● What is expected: Each record needs to be transcribed exactly.
** Opening Extracted information block **
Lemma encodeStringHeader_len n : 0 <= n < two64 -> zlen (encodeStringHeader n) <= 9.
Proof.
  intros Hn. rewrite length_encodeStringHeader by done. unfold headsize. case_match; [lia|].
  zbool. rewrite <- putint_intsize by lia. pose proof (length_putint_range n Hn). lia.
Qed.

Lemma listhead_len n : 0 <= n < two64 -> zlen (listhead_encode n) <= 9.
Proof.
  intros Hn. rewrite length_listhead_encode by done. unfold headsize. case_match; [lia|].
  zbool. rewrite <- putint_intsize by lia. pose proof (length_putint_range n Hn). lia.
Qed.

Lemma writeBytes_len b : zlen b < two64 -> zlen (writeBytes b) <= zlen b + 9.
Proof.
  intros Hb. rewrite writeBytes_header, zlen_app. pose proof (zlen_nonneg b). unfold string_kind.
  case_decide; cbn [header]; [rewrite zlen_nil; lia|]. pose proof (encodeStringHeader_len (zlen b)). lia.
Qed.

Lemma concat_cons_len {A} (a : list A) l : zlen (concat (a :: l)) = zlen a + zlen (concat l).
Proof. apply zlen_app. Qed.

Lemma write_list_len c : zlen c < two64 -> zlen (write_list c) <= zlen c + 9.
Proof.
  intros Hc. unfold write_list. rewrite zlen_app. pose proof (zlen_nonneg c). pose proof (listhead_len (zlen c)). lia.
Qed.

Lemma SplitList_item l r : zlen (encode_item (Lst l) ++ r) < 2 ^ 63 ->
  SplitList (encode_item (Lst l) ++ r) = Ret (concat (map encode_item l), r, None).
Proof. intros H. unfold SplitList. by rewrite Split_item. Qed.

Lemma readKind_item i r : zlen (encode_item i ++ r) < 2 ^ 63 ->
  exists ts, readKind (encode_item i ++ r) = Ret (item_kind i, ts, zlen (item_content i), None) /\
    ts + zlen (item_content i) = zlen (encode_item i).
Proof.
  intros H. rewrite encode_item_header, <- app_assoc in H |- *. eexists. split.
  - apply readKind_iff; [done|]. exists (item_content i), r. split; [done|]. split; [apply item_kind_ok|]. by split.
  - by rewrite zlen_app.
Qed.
** Closing Extracted information block **
● Response to this exercise:
Lemma encodeStringHeader_len n : 0 <= n < two64 -> zlen (encodeStringHeader n) <= 9.
Proof.
  intros Hn. rewrite length_encodeStringHeader by done. unfold headsize. case_match; [lia|].
  zbool. rewrite <- putint_intsize by lia. pose proof (length_putint_range n Hn). lia.
Qed.

Lemma listhead_len n : 0 <= n < two64 -> zlen (listhead_encode n) <= 9.
Proof.
  intros Hn. rewrite length_listhead_encode by done. unfold headsize. case_match; [lia|].
  zbool. rewrite <- putint_intsize by lia. pose proof (length_putint_range n Hn). lia.
Qed.

Lemma writeBytes_len b : zlen b < two64 -> zlen (writeBytes b) <= zlen b + 9.
Proof.
  intros Hb. rewrite writeBytes_header, zlen_app. pose proof (zlen_nonneg b). unfold string_kind.
  case_decide; cbn [header]; [rewrite zlen_nil; lia|]. pose proof (encodeStringHeader_len (zlen b)). lia.
Qed.

Lemma concat_cons_len {A} (a : list A) l : zlen (concat (a :: l)) = zlen a + zlen (concat l).
Proof. apply zlen_app. Qed.

Lemma write_list_len c : zlen c < two64 -> zlen (write_list c) <= zlen c + 9.
Proof.
  intros Hc. unfold write_list. rewrite zlen_app. pose proof (zlen_nonneg c). pose proof (listhead_len (zlen c)). lia.
Qed.

Lemma SplitList_item l r : zlen (encode_item (Lst l) ++ r) < 2 ^ 63 ->
  SplitList (encode_item (Lst l) ++ r) = Ret (concat (map encode_item l), r, None).
Proof. intros H. unfold SplitList. by rewrite Split_item. Qed.

Lemma readKind_item i r : zlen (encode_item i ++ r) < 2 ^ 63 ->
  exists ts, readKind (encode_item i ++ r) = Ret (item_kind i, ts, zlen (item_content i), None) /\
    ts + zlen (item_content i) = zlen (encode_item i).
Proof.
  intros H. rewrite encode_item_header, <- app_assoc in H |- *. eexists. split.
  - apply readKind_iff; [done|]. exists (item_content i), r. split; [done|]. split; [apply item_kind_ok|]. by split.
  - by rewrite zlen_app.
Qed.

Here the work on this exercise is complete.